[Provided records — start]

(** * Orders microservice: the order orchestrator of [orders.service.ts]

    A shallow embedding of [OrdersService] (create, findAll, findOne,
    changeStatus, createPaymentSession, paidOrder) together with the three
    collaborators it talks to: the order store (the Prisma client), the
    product validator and the payment gateway (both behind
    [ClientProxy.send]).

    - An [async] method is a function from the world (store contents and
      the trace of calls made to collaborators) to an outcome and a new
      world.  A rejected promise or a thrown exception is [Throw].
    - Everything the service cannot decide by itself (what the remote side
      replies, the clock, the identifier the store draws for a new row) is
      read from an environment [Env].
    - JavaScript numbers that carry money (prices, [totalAmount]) are kept
      abstract: the service only uses the literal [0], [+] and [*] on them,
      and no law of arithmetic is assumed, so what is proved holds for
      IEEE doubles as well as for exact integers.  Counters (quantities,
      page numbers, row counts) are integers.
    - Writing to the logger and to the console, and connecting to the
      database when the module starts, are left out. *)

From Stdlib Require Import List String ZArith Lia Bool.
Import ListNotations.

Set Implicit Arguments.

Local Open Scope string_scope.
Local Open Scope Z_scope.

(** ** Numbers that carry money *)

(** The three operations [create] performs on prices: the initial
    accumulator [0], [acc + x] and [price * quantity]. *)
Class JsNumber (amount : Type) : Type := {
  amt_zero : amount;
  amt_add : amount -> amount -> amount;
  amt_mul : amount -> Z -> amount
}.

#[export] Instance Z_JsNumber : JsNumber Z := {
  amt_zero := 0;
  amt_add := Z.add;
  amt_mul := Z.mul
}.

(** Summation as [Array.prototype.reduce] performs it: left to right,
    starting from [0]. *)
Definition js_sum {amount : Type} {N : JsNumber amount} (xs : list amount) : amount :=
  fold_left amt_add xs amt_zero.

(** The usual sum of a list of integers. *)
Definition Zsum (xs : list Z) : Z := fold_right Z.add 0 xs.

(** ** Errors *)

(** Why the store refuses a call: no row under the identifier, a second
    row under a primary key, a second receipt for an order. *)
Inductive StoreFault : Type :=
| RecordNotFound
| UniqueConstraintViolation
| RelationViolation.

(** What a method can throw.  [RemoteError] is the value with which the
    observable returned by [client.send] fails; [TypeError] is raised by
    the runtime on reading a property of [undefined]; [RpcException] is
    the NestJS class, built either from an object literal or from a caught
    error. *)
Inductive Thrown : Type :=
| RemoteError (e : string)
| TypeError (message : string)
| PrismaError (fault : StoreFault)
| RpcException (error : RpcPayload)
with RpcPayload : Type :=
| ErrObject (status : Z) (message : string)
| ErrCaught (cause : Thrown).

(** [HttpStatus.NOT_FOUND] of [@nestjs/common]. *)
Definition HttpStatus_NOT_FOUND : Z := 404.

Definition undefined_price : Thrown :=
  TypeError "Cannot read properties of undefined (reading 'price')".

Definition undefined_name : Thrown :=
  TypeError "Cannot read properties of undefined (reading 'name')".

Inductive Outcome (A : Type) : Type :=
| Return (a : A)
| Throw (t : Thrown).

Arguments Return {A} a.
Arguments Throw {A} t.

(** ** Data *)

(** Modelled from the spec: the [OrderStatus] enumeration of the Prisma
    schema, which is not part of the sources: [PENDING] (initial), [PAID],
    and the delivery and cancellation states. *)
Inductive OrderStatus : Type :=
| PENDING
| PAID
| DELIVERED
| CANCELLED.

Definition OrderStatus_eqb (a b : OrderStatus) : bool :=
  match a, b with
  | PENDING, PENDING | PAID, PAID | DELIVERED, DELIVERED | CANCELLED, CANCELLED => true
  | _, _ => false
  end.

(** A record of the product validator's reply. *)
Record Product (amount : Type) : Type := {
  p_id : string;
  p_price : amount;
  p_name : string
}.

(** An item of [CreateOrderDto].  Modelled from the spec: the DTO classes
    are not part of the sources; an item carries [productId], [quantity]
    and a client-supplied [price]. *)
Record OrderItemDto (amount : Type) : Type := {
  it_productId : string;
  it_quantity : Z;
  it_price : amount
}.

Record CreateOrderDto (amount : Type) : Type := {
  items : list (OrderItemDto amount)
}.

(** An order item as selected by [select: { price, quantity, productId }]. *)
Record OrderItem (amount : Type) : Type := {
  oi_price : amount;
  oi_quantity : Z;
  oi_productId : string
}.

(** The same item with the product name spread in. *)
Record NamedItem (amount : Type) : Type := {
  ni_price : amount;
  ni_quantity : Z;
  ni_productId : string;
  ni_name : string
}.

Record OrderReceipt : Type := {
  receiptUrl : string
}.

(** The scalar fields of an order, which is what the store returns when no
    relation is included.  Modelled from the spec: the Prisma schema is not
    part of the sources; the fields are those of the spec's data model. *)
Record Order (amount : Type) : Type := {
  o_id : string;
  totalAmount : amount;
  totalItems : Z;
  status : OrderStatus;
  paid : bool;
  paidAt : option Z;
  stripeChargeId : option string;
  createdAt : Z
}.

(** An order with [include: { OrderItem: ... }]. *)
Record OrderWithItems (amount : Type) : Type := {
  owi_order : Order amount;
  owi_OrderItem : list (OrderItem amount)
}.

(** The interface [OrderWithProducts]: the order with named items. *)
Record OrderWithProducts (amount : Type) : Type := {
  owp_order : Order amount;
  owp_OrderItem : list (NamedItem amount)
}.

(** A row of the order table with the rows it owns: its items and at most
    one receipt (the relation is one-to-one). *)
Record OrderRow (amount : Type) : Type := {
  row_order : Order amount;
  row_OrderItem : list (OrderItem amount);
  row_OrderReceipt : option OrderReceipt
}.

(** The argument of [order.create]. *)
Record OrderCreateInput (amount : Type) : Type := {
  c_totalAmount : amount;
  c_totalItems : Z;
  c_OrderItem_createMany : list (OrderItem amount)
}.

(** The [data] argument of [order.update]: the fields to set, and
    optionally a nested creation of the receipt. *)
Record OrderUpdateInput : Type := {
  u_status : option OrderStatus;
  u_paid : option bool;
  u_paidAt : option Z;
  u_stripeChargeId : option string;
  u_OrderReceipt_create : option OrderReceipt
}.

Record OrderPaginationDto : Type := {
  page : Z;
  limit : Z;
  pg_status : option OrderStatus
}.

Record ChangeOrderStatusDto : Type := {
  cs_id : string;
  cs_status : OrderStatus
}.

Record PaidOrderDto : Type := {
  pd_orderId : string;
  pd_stripePaymentId : string;
  pd_receiptUrl : string
}.

Record PaymentItem (amount : Type) : Type := {
  pi_name : string;
  pi_price : amount;
  pi_quantity : Z
}.

(** The payload of ['create.payment.session']. *)
Record PaymentSessionRequest (amount : Type) : Type := {
  ps_orderId : string;
  ps_currency : string;
  ps_items : list (PaymentItem amount)
}.

Record PageMeta : Type := {
  m_page : Z;
  m_totalPages : Z;
  m_lastPage : Z
}.

Record OrderPage (amount : Type) : Type := {
  data : list (Order amount);
  meta : PageMeta
}.

(** What [changeStatus] returns: the decorated order of [findOne] when
    nothing changes, the bare updated record otherwise. *)
Inductive ChangeStatusResult (amount : Type) : Type :=
| Decorated (o : OrderWithProducts amount)
| Updated (o : Order amount).

(** ** The world *)

Inductive StoreOp : Type :=
| OpCreate
| OpCount
| OpFindMany
| OpFindFirst
| OpUpdate.

Definition is_write (op : StoreOp) : bool :=
  match op with
  | OpCreate | OpUpdate => true
  | OpCount | OpFindMany | OpFindFirst => false
  end.

(** A call made to a collaborator. *)
Inductive Event (amount : Type) : Type :=
| SendValidateProducts (productIds : list string)
| SendCreatePaymentSession (request : PaymentSessionRequest amount)
| StoreCall (op : StoreOp) (id : option string).

Arguments SendValidateProducts {amount} productIds.
Arguments StoreCall {amount} op id.

Record World (amount : Type) : Type := {
  db : list (OrderRow amount);
  trace : list (Event amount)
}.

Inductive Reply (A : Type) : Type :=
| Replied (a : A)
| Failed (e : string).

Arguments Replied {A} a.
Arguments Failed {A} e.

Record Env (amount : Type) : Type := {
  validate_products : list string -> Reply (list (Product amount));
  create_payment_session : PaymentSessionRequest amount -> Reply string;
  now : Z;
  uuid : string
}.

Definition is_store_write {amount : Type} (e : Event amount) : bool :=
  match e with
  | StoreCall op _ => is_write op
  | _ => false
  end.

Definition is_store_call {amount : Type} (e : Event amount) : bool :=
  match e with
  | StoreCall _ _ => true
  | _ => false
  end.

(** The payloads of the validation calls of a trace, in order. *)
Fixpoint validation_calls {amount : Type} (t : list (Event amount)) : list (list string) :=
  match t with
  | [] => []
  | SendValidateProducts ids :: t' => ids :: validation_calls t'
  | _ :: t' => validation_calls t'
  end.

(** The store writes of a trace. *)
Definition store_writes {amount : Type} (t : list (Event amount)) : list (Event amount) :=
  filter is_store_write t.

Definition empty_world (amount : Type) : World amount :=
  {| db := []; trace := [] |}.

(** ** Asynchronous computations *)

Definition Async (amount A : Type) : Type :=
  World amount -> Outcome A * World amount.

Definition ret {amount A : Type} (a : A) : Async amount A :=
  fun w => (Return a, w).

Definition throw {amount A : Type} (t : Thrown) : Async amount A :=
  fun w => (Throw t, w).

Definition bind {amount A B : Type} (m : Async amount A) (k : A -> Async amount B)
  : Async amount B :=
  fun w =>
    match m w with
    | (Return a, w') => k a w'
    | (Throw t, w') => (Throw t, w')
    end.

(** [try { m } catch (error) { h error }]. *)
Definition try_catch {amount A : Type} (m : Async amount A) (h : Thrown -> Async amount A)
  : Async amount A :=
  fun w =>
    match m w with
    | (Return a, w') => (Return a, w')
    | (Throw t, w') => h t w'
    end.

(** A synchronous computation that may throw, run inside a method. *)
Definition lift {amount A : Type} (r : Outcome A) : Async amount A :=
  fun w => (r, w).

Definition get_db {amount : Type} : Async amount (list (OrderRow amount)) :=
  fun w => (Return (db w), w).

Definition put_db {amount : Type} (rows : list (OrderRow amount)) : Async amount unit :=
  fun w => (Return tt, {| db := rows; trace := trace w |}).

Definition log {amount : Type} (e : Event amount) : Async amount unit :=
  fun w => (Return tt, {| db := db w; trace := trace w ++ [e] |}).

Declare Scope async_scope.
Delimit Scope async_scope with async.

Notation "x <- m ;; k" := (bind m (fun x => k))
  (at level 100, m at next level, right associativity) : async_scope.
Notation "m ;;; k" := (bind m (fun _ => k))
  (at level 100, right associativity) : async_scope.

Local Open Scope async_scope.

(** ** Synchronous list helpers that may throw *)

(** [xs.reduce(f, init)] with a callback that may throw. *)
Fixpoint reduce {A B : Type} (f : B -> A -> Outcome B) (xs : list A) (init : B) : Outcome B :=
  match xs with
  | [] => Return init
  | x :: xs' =>
      match f init x with
      | Return acc => reduce f xs' acc
      | Throw t => Throw t
      end
  end.

(** [xs.map(f)] with a callback that may throw. *)
Fixpoint map_throwing {A B : Type} (f : A -> Outcome B) (xs : list A) : Outcome (list B) :=
  match xs with
  | [] => Return []
  | x :: xs' =>
      match f x with
      | Return y =>
          match map_throwing f xs' with
          | Return ys => Return (y :: ys)
          | Throw t => Throw t
          end
      | Throw t => Throw t
      end
  end.

(** [products.find(product => product.id === productId)]. *)
Definition find_product {amount : Type} (products : list (Product amount)) (productId : string)
  : option (Product amount) :=
  find (fun product => String.eqb (p_id product) productId) products.
(** * FIS: a session wrapper around a fuzzy-logic engine

    Shallow embedding of [src/FIS.py] (class [FIS]) and the properties of
    its membership-function synthesizers, its variable builders and its
    engine-assembly and inference methods.

    Numbers.  The Python code computes on [int] and [float] values, and
    its arithmetic rounds, overflows and raises.  The synthesizers are
    embedded three times.  [Module Py] has them over any arithmetic whose
    operations may raise, with Python's own [int] and [float] as an
    instance: general statements about the synthesizers are proved
    there.  [Module Binary64] has the triangular and trapezoid
    synthesizers on binary64 operands, for evaluating concrete calls.
    The top-level definitions read the same formulas over exact
    rationals ([Q], compared with [==]): rounding, overflow and the
    exceptions of the arithmetic are absent from that reading, which
    serves the variable builders and statements about exact values. *)

From Stdlib Require Import QArith Lqa Lia String.
From Stdlib Require Floats.
From stdpp Require Import base option list.

Local Open Scope string_scope.
Local Open Scope list_scope.
Local Open Scope Q_scope.

(** ** Exceptions and results *)

(** The Python exceptions the modelled code can raise.  [EngineError]
    stands for whatever the external engine raises (rule compilation,
    evaluation). *)
Inductive exn : Type :=
  | ValueError (msg : string)
  | ZeroDivisionError
  | IndexError
  | AttributeError
  | OverflowError
  | EngineError (msg : string).

Inductive Result (A : Type) : Type :=
  | Ok (a : A)
  | Raise (e : exn).
Arguments Ok {A} a.
Arguments Raise {A} e.

Definition Result_bind {A B} (r : Result A) (k : A -> Result B) : Result B :=
  match r with
  | Ok a => k a
  | Raise e => Raise e
  end.

(** ** Terms *)

(** The membership functions the code constructs:
    [fl.Triangle(label, a, b, c)], [fl.Trapezoid(label, a, b, c, d)] and
    [fl.Gaussian(label, mean, std_dev)]. *)
Inductive Term : Type :=
  | Triangle (label : string) (a b c : Q)
  | Trapezoid (label : string) (a b c d : Q)
  | Gaussian (label : string) (mean std_dev : Q).
Definition content_decode (b : Content) : list Node :=
  omap id (kept b) ++ moreTypes b ++ moreFuncs b ++ moreGlobals b
    ++ moreExports b ++ moreCode b ++ moreOther b.

Definition content_delete (_ : Program) (b : Content) (refs : list NodeRef) : Content :=
  match refs with
  | [] => b
  | _ =>
      mkContent (imap (fun i o => if existsb (Nat.eqb i) refs then None else o) (kept b))
                (moreTypes b) (moreFuncs b) (moreGlobals b) (moreExports b)
                (moreCode b) (moreOther b)
  end.

(** An added node goes to the end of its section. *)
Definition content_addNode (b : Content) (n : Node) : Content :=
  match n with
  | TypeInstruction _ =>
      mkContent (kept b) (moreTypes b ++ [n]) (moreFuncs b) (moreGlobals b)
                (moreExports b) (moreCode b) (moreOther b)
  | IndexInFuncSection _ =>
      mkContent (kept b) (moreTypes b) (moreFuncs b ++ [n]) (moreGlobals b)
                (moreExports b) (moreCode b) (moreOther b)
  | Global _ _ =>
      mkContent (kept b) (moreTypes b) (moreFuncs b) (moreGlobals b ++ [n])
                (moreExports b) (moreCode b) (moreOther b)
  | ModuleExport _ _ _ =>
      mkContent (kept b) (moreTypes b) (moreFuncs b) (moreGlobals b)
                (moreExports b ++ [n]) (moreCode b) (moreOther b)
  | Func _ _ _ =>
      mkContent (kept b) (moreTypes b) (moreFuncs b) (moreGlobals b)
                (moreExports b) (moreCode b ++ [n]) (moreOther b)
  | _ =>
      mkContent (kept b) (moreTypes b) (moreFuncs b) (moreGlobals b)
                (moreExports b) (moreCode b) (moreOther b ++ [n])
  end.

Definition content_add (_ : Program) (b : Content) (nodes : list Node) : Content :=
  fold_left content_addNode nodes b.

#[export] Instance ContentApplier : PatchApplier Content := {|
  decode := content_decode;
  applyDelete := content_delete;
  addWithAST := content_add;
  applyDelete_nil := fun _ _ => eq_refl;
  addWithAST_nil := fun _ _ => eq_refl
|}.

(** What the order of the stages asks of a patch applier: its result
    depends on the buffer and the request only, removals commute with each
    other and with additions, and additions to the global section commute
    with additions to the other sections. *)
Definition EditsCommute (Bin : Type) `{PatchApplier Bin} : Prop :=
  (forall t1 t2 t3 t4 (b : Bin) r1 r2,
      applyDelete t1 (applyDelete t2 b r1) r2 = applyDelete t3 (applyDelete t4 b r2) r1)
  /\ (forall t1 t2 t3 t4 (b : Bin) r nodes,
        addWithAST t1 (applyDelete t2 b r) nodes
        = applyDelete t3 (addWithAST t4 b nodes) r)
  /\ (forall t1 t2 t3 t4 (b : Bin) nodes globals,
        Forall (fun n => isGlobal n = false) nodes ->
        Forall (fun n => isGlobal n = true) globals ->
        addWithAST t1 (addWithAST t2 b nodes) globals
        = addWithAST t3 (addWithAST t4 b globals) nodes).
Lemma to_long_any_correct ds :
  canonical ds \/ ds = [] ->
  to_long_any ds =
    if is_valid ds && fits_s 64 (value ds) then value ds else long_nan.
Proof.
  intros [(Hne & Hn & Ht)| ->]; [|done]. unfold is_valid.
  rewrite bool_decide_eq_true_2 by done. cbn [andb].
  destruct ds as [|d0 [|d1 ds]]; [done|..].
  { apply normal_cons in Hn as [H0 _]. cbn [to_long_any value].
    replace (d0 + Base * 0) with d0 by lia.
    by rewrite (proj2 (fits_s_spec 64 d0)) by (consts; simpl; lia). }
  unfold to_long_any. destruct (to_long_guess d0 d1 ds) as [k Hk].
  set (v := w64 (wrap_u 64 d0 + _)) in *.
  assert (- 2 ^ 63 <= v < 2 ^ 63) as Hv by (apply (wrap_s_range 64); lia).
  apply normal_cons in Hn as [H0 Hn].
  destruct (to_long_start v d0) as [Hs Hw]; [done|done| |].
  { rewrite Hk. cbn [value]. rewrite Base_val. div_lia. }
  set (w := w64 (Z.shiftr _ _ + _)) in *.
  assert (d1 :: ds = removelast (d1 :: ds) ++ [top_word (d1 :: ds)]) as Htl
    by (apply app_removelast_last; done).
  pose proof (fun t => to_long_loop_spec (removelast (d1 :: ds)) t w Hw (normal_removelast _ Hn)) as L.
  cbn [tail]. change (top_word (d0 :: d1 :: ds)) with (top_word (d1 :: ds)).
  destruct (fits_s 64 (value (d0 :: d1 :: ds))) eqn:Hf.
  - apply fits_s_spec in Hf.
    assert (v = value (d0 :: d1 :: ds)) as E.
    { change (64 - 1) with 63 in Hf. assert (k = 0) by lia. subst k. lia. }
    rewrite (proj2 (L (top_word (d1 :: ds)))); [by rewrite Z.eqb_refl|].
    rewrite <- Htl. cbn [value] in *. consts. lia.
  - destruct (to_long_loop w _) as [t|] eqn:El; [|done].
    destruct (Z.eqb_spec t (top_word (d1 :: ds))) as [->|]; [|done].
    clear El. pose proof (proj1 (L _) eq_refl) as El. rewrite <- Htl in El.
    assert (v = value (d0 :: d1 :: ds)) as E by (cbn [value] in *; consts; lia).
    assert (fits_s 64 (value (d0 :: d1 :: ds)) = true) by (apply fits_s_spec; lia).
    congruence.
Qed.

Lemma to_long_any_value ds : canonical ds ->
  to_long_any ds = if fits_s 64 (value ds) then value ds else long_nan.
Proof.
  intros H. rewrite to_long_any_correct by auto. destruct H as [H _].
  unfold is_valid. by rewrite bool_decide_eq_true_2 by done.
Qed.
Lemma digits_refine_int256_witness :
  rep [-Half; 3] (Int (3 * Base - Half)) /\
  to_long_any [-Half; 3] = int_to_long (Int (3 * Base - Half)).
Proof.
  assert (rep [-Half; 3] (Int (3 * Base - Half))) as Hx.
  { split_and!; [split_and!; [done| |by right]|cbv; lia|by vm_compute].
    repeat constructor; rewrite Half_val; lia. }
  split; [done|].
  destruct (digits_refine_int256 [-Half; 3] [] (Int (3 * Base - Half)) NaN Hx eq_refl)
    as (_ & _ & _ & _ & H & _). exact H.
Defined.

(** ** Shifts of digits *)

Lemma Base_pow2 n : Base ^ Z.of_nat n = 2 ^ (word_shift * Z.of_nat n).
Proof. rewrite Z.pow_mul_r by (unfold word_shift; lia). done. Qed.
Lemma exponent_split e : 0 <= e ->
  2 ^ e = Base ^ Z.of_nat (Z.to_nat (e / word_shift)) * 2 ^ (e mod word_shift) /\ 0 <= e mod word_shift < 52.
Proof.
  intros He. pose proof (Z.mod_pos_bound e word_shift ltac:(done)) as Hm. change word_shift with 52 in Hm at 2.
  split; [|done]. rewrite Base_pow2, Z2Nat.id by (apply Z.div_pos; done).
  rewrite <- Z.pow_add_r; [|unfold word_shift in *; div_lia|lia].
  by rewrite <- Z.div_mod.
Qed.
(* ===== verification/DataCell.v ===== *)
(** * Data cells: levels, depths and representation hashes (crypto/vm/cells/DataCell.cpp)

    What [DataCell::create] computes for a new cell: its type, level mask, and one
    depth and hash per level, or an error.  Byte strings are bit strings whose
    length is a multiple of eight.  SHA-256 (OpenSSL) is a parameter. *)
From S2P Require Import Prelude Int256 Cells.

Class Sha256 := sha256 : list bool -> list bool.

(** ** Level masks (crypto/vm/cells/LevelMask.h) *)

Definition max_level : nat := 3.

(** [32 - count_leading_zeroes32(mask)] and [count_bits32(mask)]. *)
Definition get_level (mask : Z) : nat :=
  if mask =? 0 then 0%nat else S (Z.to_nat (Z.log2 mask)).
Definition get_hash_i (mask : Z) : nat :=
  length (filter (fun i => Is_true (Z.testbit mask (Z.of_nat i))) (seq 0 32)).
Definition apply_level (level : nat) (mask : Z) : Z :=
  if (32 <=? level)%nat then mask else Z.land mask (2 ^ Z.of_nat level - 1).
Definition is_significant (level : nat) (mask : Z) : bool :=
  if (32 <=? level)%nat then false
  else (level =? 0)%nat || negb (Z.shiftr mask (Z.of_nat level - 1) mod 2 =? 0).

(** ** What is computed for a cell *)

Inductive SpecialType : Type :=
| Ordinary | PrunnedBranch | Library | MerkleProof | MerkleUpdate.
#[global] Instance SpecialType_eq_dec : EqDecision SpecialType.
Proof. solve_decision. Defined.

(** The fields of [CellChecker] after [check_and_compute_level_info]; [depths] and
    [hashes] have one element per level 0..3. *)
Record CellInfo : Type := mkInfo {
  ci_type : SpecialType; ci_mask : Z; ci_depths : list Z; ci_hashes : list (list bool)
}.

(** [do_get_depth(level)] and [do_get_hash(level)] of a created cell: only the
    entries up to the cell's own level are stored. *)
Definition info_depth (level : nat) (i : CellInfo) : Z :=
  ci_depths i !!! Nat.min (get_level (ci_mask i)) level.
Definition info_hash (level : nat) (i : CellInfo) : list bool :=
  ci_hashes i !!! Nat.min (get_level (ci_mask i)) level.

Definition read_byte (i : nat) (bits : list bool) : Z :=
  bits_to_Z (take 8 (drop (8 * i) bits)).

Definition hash_bits : nat := 256.
Definition depth_bits : nat := 16.

(** ** Type-specific checks: the level mask and the depths, or an error *)

Definition check_ordinary_cell (refs : list CellInfo) : option (Z * list Z) :=
  let mask := foldl (fun m r => Z.lor m (ci_mask r)) 0 refs in
  let depth j := foldl (fun d r => Z.max d (info_depth j r)) 0 refs in
  let inc := match refs with [] => 0 | _ => 1 end in
  Some (mask, map (fun j => depth j + inc) (seq 0 4)).

(** [depth_[i]] of a pruned branch, from level 3 (where it is 0) downwards. *)
Definition pruned_depth (mask : Z) (bits : list bool) (i : nat) (next : Z) : Z :=
  if is_significant (S i) mask then
    let before := get_hash_i (apply_level i mask) in
    let offset := (16 + get_hash_i mask * hash_bits + before * depth_bits)%nat in
    bits_to_Z (take depth_bits (drop offset bits))
  else next.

[Provided records — finish]

▸ Problem requirements
Quote, word for word, every line from the top of the entries through the line that holds "abstract: the service".

▸ Answer to this exercise
(** * Orders microservice: the order orchestrator of [orders.service.ts]

    A shallow embedding of [OrdersService] (create, findAll, findOne,
    changeStatus, createPaymentSession, paidOrder) together with the three
    collaborators it talks to: the order store (the Prisma client), the
    product validator and the payment gateway (both behind
    [ClientProxy.send]).

    - An [async] method is a function from the world (store contents and
      the trace of calls made to collaborators) to an outcome and a new
      world.  A rejected promise or a thrown exception is [Throw].
    - Everything the service cannot decide by itself (what the remote side
      replies, the clock, the identifier the store draws for a new row) is
      read from an environment [Env].
    - JavaScript numbers that carry money (prices, [totalAmount]) are kept
      abstract: the service only uses the literal [0], [+] and [*] on them,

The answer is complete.